Oregon State University has received a $7.5 million National Institutes of Health grant to modernize a lab focused on using zebrafish to address pressing human health challenges.
The Sinnhuber Aquatic Research Laboratory, led by Distinguished Professor Robyn Tanguay, a molecular toxicologist in the College of Agricultural Sciences, exploits the unique advantages of zebrafish to protect and improve human and environmental health. Zebrafish and humans have similar developmental processes and are similar on a genomic level, meaning zebrafish research can easily be applied to humans.
Completing this modernization project will address bottlenecks limiting further growth of the OSU zebrafish biomedical research enterprise.
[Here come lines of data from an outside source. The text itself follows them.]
(** * UnrealLidarSensor: a shallow embedding of UnrealLidarSensor.cpp

    The sensor simulates a rotating multi-channel LiDAR.  The C++ source
    computes with IEEE-754 [float] (binary32) and, for the tick's
    delta-time, [double] (binary64).  Both are modelled with the
    executable specification of floating-point arithmetic of the standard
    library ([SpecFloat]), unsigned 32-bit integers are modelled as [Z].

    Everything the translation unit calls but does not define (the Unreal
    Engine, AirLib's [VectorMath], the NED transform) is a field of the
    record [Host] or of [NedTransform] and stays abstract in the theorems;
    the hosts of [Scenario] serve the closed examples. *)

From Stdlib Require Import String ZArith List Bool Lia.
From Stdlib Require Import SpecFloat.
Import ListNotations.

Set Implicit Arguments.
Local Open Scope Z_scope.

(** ** IEEE-754 arithmetic *)

Module IEEE.

(** A format is the pair (precision, exponent of the infinities). *)
Record format := Format { prec : Z; emax : Z }.

Definition binary32 := Format 24 128.
Definition binary64 := Format 53 1024.

Definition add (f : format) := SFadd (prec f) (emax f).
Definition sub (f : format) := SFsub (prec f) (emax f).
Definition mul (f : format) := SFmul (prec f) (emax f).
Definition div (f : format) := SFdiv (prec f) (emax f).

(** The C comparisons [<], [>], [<=], [==]; all false on NaN. *)
Definition ltb := SFltb.
Definition gtb (x y : spec_float) := SFltb y x.
Definition leb := SFleb.
Definition eqb := SFeqb.

(** Conversion of an integer to a float, rounding to nearest even:
    [static_cast<float>(i)], [float(n)] and the usual arithmetic
    conversions of an unsigned operand. *)
Definition of_Z (f : format) (n : Z) : spec_float :=
  binary_normalize (prec f) (emax f) n 0 false.

(** Conversion between formats: exact from [float] to [double], rounding
    to nearest even from [double] to [float]. *)
Definition convert (f : format) (x : spec_float) : spec_float :=
  match x with
  | S754_finite s m e =>
      binary_normalize (prec f) (emax f) (cond_Zopp s (Zpos m)) e s
  | _ => x
  end.

Definition is_nan (x : spec_float) : bool :=
  match x with S754_nan => true | _ => false end.

(** Neither an infinity nor a NaN. *)
Definition is_finite (x : spec_float) : bool :=
  match x with
  | S754_zero _ | S754_finite _ _ _ => true
  | _ => false
  end.

(** The magnitude [m * 2^e] truncated to an integer. *)
Definition trunc_mag (m : positive) (e : Z) : Z :=
  match e with
  | Zneg p => Z.shiftr (Zpos m) (Zpos p)
  | _ => Z.shiftl (Zpos m) e
  end.

(** The integer part of a finite float, rounding toward zero. *)
Definition truncate (x : spec_float) : option Z :=
  match x with
  | S754_zero _ => Some 0
  | S754_finite s m e => Some (cond_Zopp s (trunc_mag m e))
  | _ => None
  end.

(** The magnitude [m * 2^e] rounded to the nearest integer, a tie going
    to the integer that is further from zero. *)
Definition round_half_up_mag (m : positive) (e : Z) : Z :=
  match e with
  | Zneg p =>
      let d := Z.shiftl 1 (Zpos p) in
      let q := Zpos m / d in
      let r := Zpos m mod d in
      if d <=? 2 * r then q + 1 else q
  | _ => Z.shiftl (Zpos m) e
  end.

(** [FMath::RoundHalfFromZero] of the Unreal Engine (overloaded for
    [float] and [double]), by its documented contract: the nearest
    integer, equidistant ties going to the value further from zero;
    infinities and NaN are returned unchanged.  The result is a float of
    the same format. *)
Definition RoundHalfFromZero (f : format) (x : spec_float) : spec_float :=
  match x with
  | S754_finite s m e =>
      match e with
      | Zneg _ =>
          binary_normalize (prec f) (emax f)
            (cond_Zopp s (round_half_up_mag m e)) 0 s
      | _ => x
      end
  | _ => x
  end.

(** [std::fmod]: the exact remainder of [x / y] with the sign of [x]. *)
Definition fmod (f : format) (x y : spec_float) : spec_float :=
  match x, y with
  | S754_nan, _ | _, S754_nan => S754_nan
  | S754_infinity _, _ => S754_nan
  | _, S754_zero _ => S754_nan
  | S754_zero _, _ => x
  | S754_finite _ _ _, S754_infinity _ => x
  | S754_finite sx mx ex, S754_finite _ my ey =>
      let ez := Z.min ex ey in
      let X := Z.shiftl (Zpos mx) (ex - ez) in
      let Y := Z.shiftl (Zpos my) (ey - ez) in
      binary_normalize (prec f) (emax f) (cond_Zopp sx (X mod Y)) ez sx
  end.

End IEEE.

(** The C++ types [float] (AirLib's [real_T]) and [double] (AirLib's
    [TTimeDelta], the type of a delta-time). *)
Definition float : Type := spec_float.
Definition double : Type := spec_float.

Notation "x +f y" := (IEEE.add IEEE.binary32 x y) (at level 50, left associativity).
Notation "x -f y" := (IEEE.sub IEEE.binary32 x y) (at level 50, left associativity).
Notation "x *f y" := (IEEE.mul IEEE.binary32 x y) (at level 40, left associativity).
Notation "x /f y" := (IEEE.div IEEE.binary32 x y) (at level 40, left associativity).
Notation "x *d y" := (IEEE.mul IEEE.binary64 x y) (at level 40, left associativity).

(** [static_cast<float>] and [static_cast<double>] of an integer. *)
Definition f32 (n : Z) : float := IEEE.of_Z IEEE.binary32 n.
Definition f64 (n : Z) : double := IEEE.of_Z IEEE.binary64 n.

(** ** Data of the translation unit *)

(** [msr::airlib::Vector3r], an Eigen vector of three [float]s. *)
Record Vector3r := mkVector3r { vx : float; vy : float; vz : float }.

(** [msr::airlib::Quaternionr], constructed as [(w, x, y, z)]. *)
Record Quaternionr := mkQuaternionr
  { qw : float; qx : float; qy : float; qz : float }.

(** [msr::airlib::Pose]. *)
Record Pose := mkPose { position : Vector3r; orientation : Quaternionr }.

(** Unreal's [FVector], [FRotator] (constructed as [(Pitch, Yaw, Roll)])
    and [FQuat] (constructed as [(X, Y, Z, W)]). *)
Record FVector := mkFVector { FX : float; FY : float; FZ : float }.
Record FRotator := mkFRotator { Pitch : float; Yaw : float; Roll : float }.
Record FQuat := mkFQuat { QX : float; QY : float; QZ : float; QW : float }.

Inductive FColor := Blue | Red | Green.
Inductive LogDebugLevel := Informational | Success | Failure | Unimportant.

(** An actor of the scene, known by its identity only. *)
Inductive AActor := Actor (id : positive).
This is part of the long-term commitment to developing and maintaining advanced aquatic biomedical research facilities at Oregon State University, in the region and nationally."
Distinguished Professor Robyn Tanguay
Researchers in the lab study how chemicals in the environment interact with genomes to produce disease and dysfunctions. The lab uses chemical and nanomaterial structural information, coupled with the biological responses they produce in zebrafish, as anchors for the research.
The lab has evaluated thousands of chemicals and mixtures including ethanol, flame retardants, nicotine, pesticides and pharmaceuticals. Recent studies from the lab have focused on everything from the toxicity of sunscreen to the health impacts of 5G wireless networks.
The NIH grant will allow for the replacement of an obsolete and undersized zebrafish life support system; installation of modern zebrafish housing enhanced by automated cleaning, feeding and remote monitoring; construction of specialty zebrafish rooms to support short- and long-term studies; addition of high-capacity tank washing capabilities; and addition of engineering space to further seed technological innovations.
"Our NIH biomedical research base has grown exponentially over the past decade and renovation and modernization will ensure that it remains a critical resource to support research growth for well-established NIH Centers, NIH-supported investigators and other partners," Tanguay said.